Methods: Isolated rabbit hearts (n=6) were perfused at 37ºC with Krebs-Henseleit solution. A quartz electrode (30 mm), coated with porphyrin and nafion was advanced into the coronary sinus. The electrode system was specific for NO and was calibrated using saturated NO solution (1pA current change equated to 1nM [NO] change). Reference and counter electrodes were inserted into the right atrium and organ bath, respectively, and continuous [NO] measurements were made each 500ms by differential amperometry (Bio-Logic Systems). After 10 minutes control perfusion, normothermic low-flow global ischaemia (1-3 ml/min) was imposed for 60 mins, followed by 60 mins reperfusion at mean perfusion pressure 80 mmHg.

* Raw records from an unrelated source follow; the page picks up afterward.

(* ===== verification/Container.v ===== *)
(** * Running one command in a container ([src/internal/sandbox])

    [cpu_pool.go], [spec.go] and [Execute] of [containerd.go].  The pool of
    CPUs is a buffered channel shared by all executions; [pool_step] is what
    any number of concurrent executions do to it.  [executeInContainer] returns
    the trace of the resources it takes and gives back, its deferred calls
    included. *)

From S2P Require Import Prelude Text GoText OutputLimiter Sandbox Brackets.

(** ** [cpu_pool.go] *)

(** A channel of capacity [cap] that buffers [ids]. *)
Record cpuPool := MkPool { cap : Z; ids : list Z }.

Definition newCPUPoolFromIDs (cpus : list Z) : GoError + cpuPool :=
  if zlen cpus =? 0 then inl (errors_New ($"cpu affinity contains no available CPUs"))
  else inr (MkPool (zlen cpus) cpus).

(** [unix.CPUSet] is its [Count] and its [IsSet]; the loop runs until [count]
    members are found. *)
Fixpoint affinity_loop (fuel count : nat) (isSet : Z -> bool) (cpuID : Z) (cpus : list Z)
  : option (list Z) :=
  if Nat.ltb (length cpus) count then
    match fuel with
    | O => None
    | S fuel => affinity_loop fuel count isSet (cpuID + 1)
                  (if isSet cpuID then cpus ++ [cpuID] else cpus)
    end
  else Some cpus.

Definition cpuIDsFromAffinity (fuel count : nat) (isSet : Z -> bool) : option (list Z) :=
  affinity_loop fuel count isSet 0 [].

(** The receive of [acquire]; [None] while the channel is empty. *)
Definition receive (p : cpuPool) : option (Z * cpuPool) :=
  match ids p with
  | [] => None
  | cpuID :: rest => Some (cpuID, MkPool (cap p) rest)
  end.

(** The send of [release]; [None] while the buffer is full. *)
Definition release (cpuID : Z) (p : cpuPool) : option cpuPool :=
  if zlen (ids p) <? cap p then Some (MkPool (cap p) (ids p ++ [cpuID])) else None.

(** The pool and the CPUs that executions hold, by execution. *)
Record pool_state := MkPoolState { pool : cpuPool; held : gmap nat Z }.

Inductive pool_step : pool_state -> pool_state -> Prop :=
  | pool_acquire g cpuID p st :
      held st !! g = None -> receive (pool st) = Some (cpuID, p) ->
      pool_step st (MkPoolState p (<[g := cpuID]> (held st)))
  | pool_release g cpuID p st :
      held st !! g = Some cpuID -> release cpuID (pool st) = Some p ->
      pool_step st (MkPoolState p (delete g (held st))).

(** ** [spec.go] *)

Record Mount := MkMount { HostPath : bytes; ContainerPath : bytes; ReadOnly : bool }.

Record ExecuteRequest := MkExecuteRequest {
  ImageRef : bytes;
  Command : list bytes;
  MountDir : option Mount;
  Stdin : bytes;
  Limits : ResourceLimits;
  EnableSeccomp : bool }.

Definition pidsLimit : Z := 128.

Record specMount := MkSpecMount {
  Destination : bytes; MountType : bytes; Source : bytes; MountOptions : list bytes }.

Inductive SpecOpt :=
  | WithImageConfig
  | WithProcessArgs (args : list bytes)
  | WithMounts (m : list specMount)
  | WithProcessCwd (path : bytes)
  | WithMemoryLimit (bytes : Z)
  | WithMemorySwap (bytes : Z)
  | WithRootFSReadonly
  | WithCPUs (cpus : bytes)
  | WithCapabilities (caps : list bytes)
  | WithNoNewPrivileges
  | WithPidsLimit (n : Z)
  | WithSeccompErrno (syscalls : list bytes).

Definition mountSpecOpts (mount : option Mount) : list SpecOpt :=
  match mount with
  | None => []
  | Some m =>
      [ WithMounts [MkSpecMount (ContainerPath m) ($"bind") (HostPath m)
                      ($"rbind" :: if ReadOnly m then [$"ro"] else [])];
        WithProcessCwd (ContainerPath m) ]
  end.

Definition blockedSyscalls : list bytes :=
  [ $"socket"; $"bind"; $"listen"; $"connect"; $"accept"; $"accept4"; $"sendto"; $"recvfrom";
    $"sendmsg"; $"recvmsg"; $"fork"; $"vfork"; $"ptrace"; $"mount"; $"umount2"; $"reboot" ].

Definition sandboxSecurityOpts (enableSeccomp : bool) (cpuID : Z) : list SpecOpt :=
  [ WithRootFSReadonly;
    WithMounts [MkSpecMount ($"/tmp") ($"tmpfs") ($"tmpfs") [$"nosuid"; $"nodev"]];
    WithCPUs (Itoa cpuID);
    WithCapabilities [];
    WithNoNewPrivileges;
    WithPidsLimit pidsLimit ]
  ++ (if enableSeccomp then [WithSeccompErrno blockedSyscalls] else []).

Definition sandboxSpecOpts (req : ExecuteRequest) (cpuID : Z) : list SpecOpt :=
  let memoryLimitBytes := memoryBytes (LimitMemoryMB (Limits req)) in
  mountSpecOpts (MountDir req)
  ++ [WithMemoryLimit (uwrap 64 memoryLimitBytes); WithMemorySwap memoryLimitBytes]
  ++ sandboxSecurityOpts (EnableSeccomp req) cpuID.

(** ** [Execute] *)

(** [client.GetImage]: the image, not found, or another error. *)
Inductive image_answer := ImageFound | ImageMissing | ImageError (err : GoError).

(** What containerd answers to one [Execute], and the state of the output
    writers when it is read.  What it answers to the deferred deletions is only
    logged. *)
Record ContainerScript := MkContainerScript {
  connect : option GoError;
  get_image : image_answer;
  pull_image : option GoError;
  cpu_or_done : GoError + Z;
  new_container : option GoError;
  new_task : option GoError;
  setup_wait : option GoError;
  task_script : TaskScript;
  task_outputs : outputs }.

(** The resources of the host. *)
Inductive resource := Client | CPU (id : Z) | Container (opts : list SpecOpt) | Task | Waiter.

(** A step that returns to its caller: its result and its trace; [None] when
    it does not return. *)
Abbreviation ran A := (option ((GoError + A) * list (action resource Empty_set))).

(** [fmt.Errorf(format, err)] of the error, if there is one. *)
Definition wrap (format : bytes) (err : option GoError) : option GoError :=
  (fun e => Errorf format [AErr e]) <$> err.

Definition ensureImage (s : ContainerScript) (imageRef : bytes) : option GoError :=
  match get_image s with
  | ImageFound => None
  | ImageError err => Some (Errorf ($"get image %q: %w") [AQuote imageRef; AErr err])
  | ImageMissing =>
      (fun err => Errorf ($"pull image %q: %w") [AQuote imageRef; AErr err]) <$> pull_image s
  end.

Definition containerOpts (req : ExecuteRequest) (cpuID : Z) : list SpecOpt :=
  [WithImageConfig; WithProcessArgs (Command req)] ++ sandboxSpecOpts req cpuID.

(** [task.Wait] and [watchExecution]. *)
Definition watched (s : ContainerScript) (req : ExecuteRequest) : ran ExecuteResult :=
  match wrap ($"setup wait: %w") (setup_wait s) with
  | Some err => Some (inl err, [])
  | None =>
      match watchExecution (task_script s) (task_outputs s) (Limits req) with
      | None => None
      | Some res => Some (res, [])
      end
  end.

Definition executeInContainer (s : ContainerScript) (req : ExecuteRequest) : ran ExecuteResult :=
  match cpu_or_done s with
  | inl err => Some (inl (Errorf ($"acquire CPU: %w") [AErr err]), [])
  | inr cpuID =>
      with_resource (CPU cpuID) None
        (with_resource (Container (containerOpts req cpuID))
           (wrap ($"create container: %w") (new_container s))
           (with_resource Task (wrap ($"create task: %w") (new_task s))
              (with_resource Waiter None (watched s req))))
  end.

Definition Execute (s : ContainerScript) (req : ExecuteRequest) : ran ExecuteResult :=
  with_resource Client (wrap ($"connect to containerd: %w") (connect s))
    (match ensureImage s (ImageRef req) with
     | Some err => Some (inl (Errorf ($"ensure image %q: %w") [AQuote (ImageRef req); AErr err]), [])
     | None => executeInContainer s req
     end).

Results: left ventricular developed pressure was 82±14 mmHg before ischaemia and 55±16 mmHg after 60 minutes reflow (p<0.01). There was an early increase in NO release from myocardium (peak at 13±4 minutes after onset of ischaemia, peak current = 3.06±0.47nA vs basal current = 2.54±0.36 p<0.01) which declined during later ischaemia and decreased further during reperfusion (Table).
ISCHAEMIA REPERFUSION
|
Peak |
30 mins |
60 mins |
5 mins |
30 mins |
|
|
D[NO](nM) |
513±159 |
282±82† |
146±86# |
159±112# |
-56±69# |
Values are mean±sem. D[NO] = change in [NO] relative to baseline
#p<0.01, †p<0.05 vs peak [NO]
Conclusion: Net increase in NO release for ischaemic myocardium does not support the hypothesis of NO deficiency during ischaemia. Reduced NO release during reperfusion is more likely due to oxygen free radical scavenging than impaired synthesis of NO.